University of Florida scientists develop way to detect disease killing palm trees
TAMPA, Fla. - Each year thousands of palm trees across the southeastern United States are killed by a mysterious disease that scientists have struggled to identify.
Now, a team of pathologists at the University of Florida Institute of Food and Agricultural Sciences (UF/IFAS) has made a major breakthrough in detecting Ganoderma zonatum, a type of fungus that causes deadly Ganoderma butt rot in all 65 species of palm trees.
Dr. Braham Dhillon and his team have developed a DNA-based diagnostic method of detecting the fungus in palm trees well before symptoms of disease appear.
"Ganoderma zonatum is like a silent killer. It infects and does the damage before you even know it's there," explains Dhillon.
Trees infected with Ganoderma zonatum show few symptoms before suddenly dying off. Prior to the researchers' discovery, a palm could not be diagnosed with Ganoderma butt rot until a basidiocarp (a hard, semicircular growth also known as a conk) formed on its trunk, or unless internal discoloration of the trunk were found after a palm was cut down.
The conk produces millions of spores that become airborne and infect nearby trees. Dhillon says the new detection method will give infected palms a fighting chance.
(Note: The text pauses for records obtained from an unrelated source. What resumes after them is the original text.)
(** Both give the client the same fields. *)
Lemma frel_resolve m D T : forall f g, frel (srel m D) f g ->
  exists h, xf_resolve m f = Ok h /\ xf_resolve T g = Ok h.
Proof.
  fix IH 3. intros f g [n1 n2 a ns v1 v2 c1 c2 Hn Hv Hc].
  pose proof Hn as (s & -> & _). apply srel_get in Hn. simpl. rewrite Hn, !ok_bind.
  assert (exists v, match v1 with None => Ok HMap | Some x => s ← xstr_get m x; Ok (HStr s) end = Ok v
      /\ match v2 with None => Ok HMap | Some x => s ← xstr_get T x; Ok (HStr s) end = Ok v) as (v & E1 & E2).
  { destruct Hv as [x y Hx|]; [|by eexists]. pose proof Hx as (s' & -> & _). apply srel_get in Hx.
    rewrite Hx. by eexists. }
  cbn [mbind res_bind] in E1, E2 |- *. rewrite E1, E2.
  fold (xfs_resolve m) (xfs_resolve T).
  assert (match c1, c2 with
          | Some l1, Some l2 => exists l, xfs_resolve m l1 = Ok l /\ xfs_resolve T l2 = Ok l
          | None, None => True | _, _ => False end) as Hl.
  { destruct Hc as [l1 l2 Hl|]; [|done].
    induction Hl as [|f1 f2 l1 l2 Hf Hl (l & El1 & El2)]; [by exists []|].
    destruct (IH _ _ Hf) as (h & Eh1 & Eh2). exists (h :: l). simpl. fold (xfs_resolve m) (xfs_resolve T).
    by rewrite Eh1, Eh2, !ok_bind, El1, El2. }
  destruct c1 as [l1|], c2 as [l2|]; try done; [|by eexists].
  destruct Hl as (l & -> & ->). by eexists.
Qed.

Lemma frels_resolve m D T fs gs : Forall2 (frel (srel m D)) fs gs ->
  exists hs, xfs_resolve m fs = Ok hs /\ xfs_resolve T gs = Ok hs.
Proof.
  induction 1 as [|f g fs gs Hf _ (hs & E1 & E2)]; [by exists []|].
  destruct (frel_resolve m D T _ _ Hf) as (h & Eh1 & Eh2). exists (h :: hs). simpl.
  fold (xfs_resolve m) (xfs_resolve T). by rewrite Eh1, Eh2, !ok_bind, E1, E2.
Qed.

(** ** Reading a text *)

Lemma scan_from_spec p m i : (exists c, c ∈ m /\ p c = true) ->
  exists k c, scan_from p m i = Ok (i + k)%nat /\ m !! k = Some c /\ p c = true /\
    (forall j d, (j < k)%nat -> m !! j = Some d -> p d = false).
Proof.
  revert i. induction m as [|x m IH]; intros i (c & Hin & Hp); [by apply elem_of_nil in Hin|].
  simpl. destruct (p x) eqn:Ex.
  - exists O, x. rewrite Nat.add_0_r. split; [done|]. split; [done|]. split; [done|]. lia.
  - apply elem_of_cons in Hin as [->|Hin]; [congruence|].
    destruct (IH (S i)) as (k & c' & E & Hl & Hc & Hb); [by exists c|].
    exists (S k), c'. rewrite E. split; [f_equal; lia|]. split; [done|]. split; [done|].
    intros [|j] d Hj Hd; [simpl in Hd; congruence|]. apply (Hb j d); [lia|done].
Qed.

Lemma drop_lookup_eq (m T : list Z) src : drop src m = drop src T ->
  forall i, (src <= i)%nat -> m !! i = T !! i.
Proof.
  intros E i Hi. replace i with (src + (i - src))%nat by lia. by rewrite <- !lookup_drop, E.
Qed.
"It's a lethal pathogen, but it's slow moving. That's the plus point. It's not going to take out everything in a grove or yard instantly. There is time," says Dhillon. "If can we detect it early, that would provide us a sufficient amount of time to do treatments and manage the disease."
Dhillon and his team are now testing chemical and natural treatment options.
"We know the fungus infects a tree through the roots," explains Dhillon. "We can test whether the pathogen is present in the soil, and then we can treat the soil either chemically or heat treatment with what is called solarization. In Florida it gets very hot, so you can cover the soil with mulch or with plastic mulch and let the soil heat up. In the lab, we have done studies where this pathogen, or any of these pathogens, don't grow over 45 degrees Celsius [113 Fahrenheit]."